-
Notifications
You must be signed in to change notification settings - Fork 620
Description
System Info
- `optimum` version: 1.27.0
- `transformers` version: 4.53.3
- Platform: Windows-10-10.0.19045-SP0
- Python version: 3.13.3
- Huggingface_hub version: 0.34.4
- PyTorch version (GPU?): 2.8.0+cpu (cuda availabe: False)
- Tensorflow version (GPU?): not installed (cuda availabe: NA)Who can help?
Hi team,
I am unable to export the Qwen/Qwen3-4B-Thinking-2507 model to ONNX using optimum-cli. The export consistently fails with a RuntimeError related to a tensor size mismatch in the cache update logic.
To Reproduce:
- Set up an environment with the latest versions of optimum[onnxruntime], transformers, and torch.
- Run the following command:
"optimum-cli export onnx --model Qwen/Qwen3-4B-Thinking-2507 qwen3-4b-thinking-onnx"
Bug Confirmation:
To confirm my environment is working correctly, I successfully exported the standard Qwen/Qwen2-1.5B-Instruct model without any issues. This strongly suggests the bug is specific to the architecture or implementation of the -Thinking variant.
Error Log for Qwen3-4B-Thinking-2507:
C:\Users<Username>\Desktop\onnx\qwen-onnx-env\Lib\site-packages\transformers\cache_utils.py:552: TracerWarning: Converting a tensor to a Python boolean might cause the trace to be incorrect. We can't record the data flow of Python values, so this value will be treated as a constant in the future.

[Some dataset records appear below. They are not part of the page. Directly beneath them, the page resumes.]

(* ===== verification/Courier.v ===== *)
(** * The courier-tracking server ([src/src/kuaidi100_tool.ts])

    [httpGet] awaits one [axios.get] and rethrows a failure as
    [Error("HTTP request failed: " + e.message)].  The one tool,
    [query_trace], is registered with
    [server.tool(name, description, {kuaidiNum: {...}, phone: {...}}, cb)]:
    the third argument is an object of plain JSON-schema-like records,
    not of zod types, so the SDK takes it for the tool's annotations and
    registers the tool without an input schema; the callback then
    receives the request's [extra] object, which has no [args] member.
    [query_trace_tool] is registered accordingly, with no schema. *)

From S2P Require Import Prelude JsString JsValue Io Mcp Lifecycle.
Import JsString JsValue Io Mcp Lifecycle.

Module Courier.

Definition kuaidi100ApiKey : string := "UcIntYJZ6508".
Definition kuaidi100ApiUrl : string := "https://api.kuaidi100.com/stdio/".

Definition HTTP_FAILED : string := "HTTP request failed: ".

(** [httpGet(url, params)] *)
Definition httpGet (url : string) (params : jsv) : io jsv :=
  io_catch (fetch (mk_request "GET" url [] params))
           (λ e, IoThrow (Rejected (HTTP_FAILED +:+ js_error_message e))).

Definition trace_params (kuaidiNum phone : jsv) : jsv :=
  JObj [("key", JStr kuaidi100ApiKey); ("kuaidiNum", kuaidiNum); ("phone", js_or phone (JStr ""))].

(** The callback [async ({ args }) => {...}] of [query_trace]. *)
Definition query_trace_handler (extra : jsv) : io jsv :=
  args ← lift (get extra "args");
  kuaidiNum ← lift (get args "kuaidiNum");
  phone ← lift (get args "phone");
  response ← httpGet (kuaidi100ApiUrl +:+ "queryTrace") (trace_params kuaidiNum phone);
  IoRet (text_result response).

(** The third argument is taken for annotations: no input schema. *)
Definition query_trace_tool : tool := mk_tool "query_trace" None query_trace_handler.

(** ** The server process ([src/src/kuaidi100_tool.ts])

    [new McpServer({name, version, capabilities, instructions})], the
    registration above, and [main().catch(...)]. *)

Definition kuaidi_instructions : string :=
  "查询物流轨迹服务，传入快递单号和手机号，获取对应快递的物流轨迹".

(** The argument of [new McpServer(...)]. *)
Definition kuaidi_info : jsv :=
  JObj [("name", JStr "kuaidi100-mcp"); ("version", JStr "1.0.0");
        ("capabilities", JObj [("resources", JObj []); ("tools", JObj [])]); ("instructions", JStr kuaidi_instructions)].

Definition kuaidi_boot : server_error + server :=
  register_tool (new_McpServer kuaidi_info JUndef) query_trace_tool.

Definition KUAIDI_BANNER : string := "MCP Server running on stdio @Xing".

(** [main().catch(...)] *)
Definition kuaidi_main (s : server) : io server := main_catch s KUAIDI_BANNER.

(** ** Properties *)

Lemma run_httpGet (o : oracle) url params :
  run o (httpGet url params) =
    let req := mk_request "GET" url [] params in
    ([EvFetch req], match o (EvFetch req) with
                    | JOk data => JOk data
                    | JThrow e => JThrow (Rejected (HTTP_FAILED +:+ js_error_message e))
                    end).
Proof.
  unfold httpGet. rewrite run_catch. cbn [run fetch]. rewrite run_lift.
  by destruct (o (EvFetch _)).
Qed.

(** The message of reading [kuaidiNum] of [undefined]. *)
Definition MSG_NO_ARGS : string := "Cannot read properties of undefined (reading 'kuaidiNum')".

Section Registered.
Context {S : Type} `{ToolHostLaws S}.

(** C26: Through the SDK every call of [query_trace] fails before any
    request: the callback receives the request's [extra] object, whose
    [args] is [undefined], and reading [args.kuaidiNum] throws; the
    client gets an [isError] result with the [TypeError]'s message,
    whatever arguments it sent. *)
Theorem query_trace_always_fails (o : oracle) (s : S) args rid :
  host_lookup s "query_trace" = Some query_trace_tool →
  run o (call_tool s "query_trace" args rid) = ([], JOk (inr (error_result MSG_NO_ARGS))) ∧
  client_is_error (error_result MSG_NO_ARGS) = true.
Proof.
  intros Hl. split; [|reflexivity].
  by rewrite (call_tool_no_schema o s "query_trace" args rid query_trace_tool).
Qed.

End Registered.

Lemma query_trace_always_fails_witness :
  run (λ e, match e return js_res (answer e) with
            | EvFetch _ => JOk (JStr "ok") | EvExec _ => JOk (mk_exec_result true "" "") | EvLog _ => JOk tt
            | EvRandom | EvNow => JOk 0%Z | EvLocalDate => JOk (mk_date 2025 7 30 9 5 0)
       | EvReadFile _ => JOk [] | EvCwd => JOk "/" | EvConnect | EvExit _ => JOk tt end)
      (call_tool ([query_trace_tool] : assoc_registry) "query_trace"
         (JObj [("kuaidiNum", JStr "SF1234567890"); ("phone", JStr "13800000000")]) 7)
  = ([], JOk (inr (error_result MSG_NO_ARGS))) ∧
  client_is_error (error_result MSG_NO_ARGS) = true.
Proof. apply query_trace_always_fails. reflexivity. Defined.

(** Called directly with an object whose [args] member is an object,
    the handler sends one GET to [.../queryTrace] with the API key, the
    tracking number and the phone ([""] when falsy), answers the body as
    the text, and turns a failed request into the error
    [HTTP request failed: <message>]. *)
Theorem query_trace_request (o : oracle) fs :
  let req := mk_request "GET" (kuaidi100ApiUrl +:+ "queryTrace") []
               (JObj [("key", JStr kuaidi100ApiKey); ("kuaidiNum", field fs "kuaidiNum");
                      ("phone", js_or (field fs "phone") (JStr ""))]) in
  run o (query_trace_handler (JObj [("args", JObj fs)])) =
    ([EvFetch req], match o (EvFetch req) with
                    | JOk data => JOk (text_result data)
                    | JThrow e => JThrow (Rejected (HTTP_FAILED +:+ js_error_message e))
                    end).
Proof.
  intros req. unfold query_trace_handler, mbind, io_bind_inst.
  change (get (JObj [("args", JObj fs)]) "args") with (JOk (JObj fs)).
  cbn [io_bind lift]. rewrite !get_obj. cbn [io_bind lift]. rewrite run_bind, run_httpGet. cbn zeta.
  unfold trace_params. fold req.
  by destruct (o (EvFetch req)).
Qed.

End Courier.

This means that the trace might not generalize to other inputs!
not self.key_cache[layer_idx].numel() # prefers not t.numel() to len(t) == 0 to export the model
Traceback (most recent call last):
File "", line 198, in run_module_as_main
File "", line 88, in run_code
File "C:\Users<Username>\Desktop\onnx\qwen-onnx-env\Scripts\optimum-cli.exe_main.py", line 7, in
sys.exit(main())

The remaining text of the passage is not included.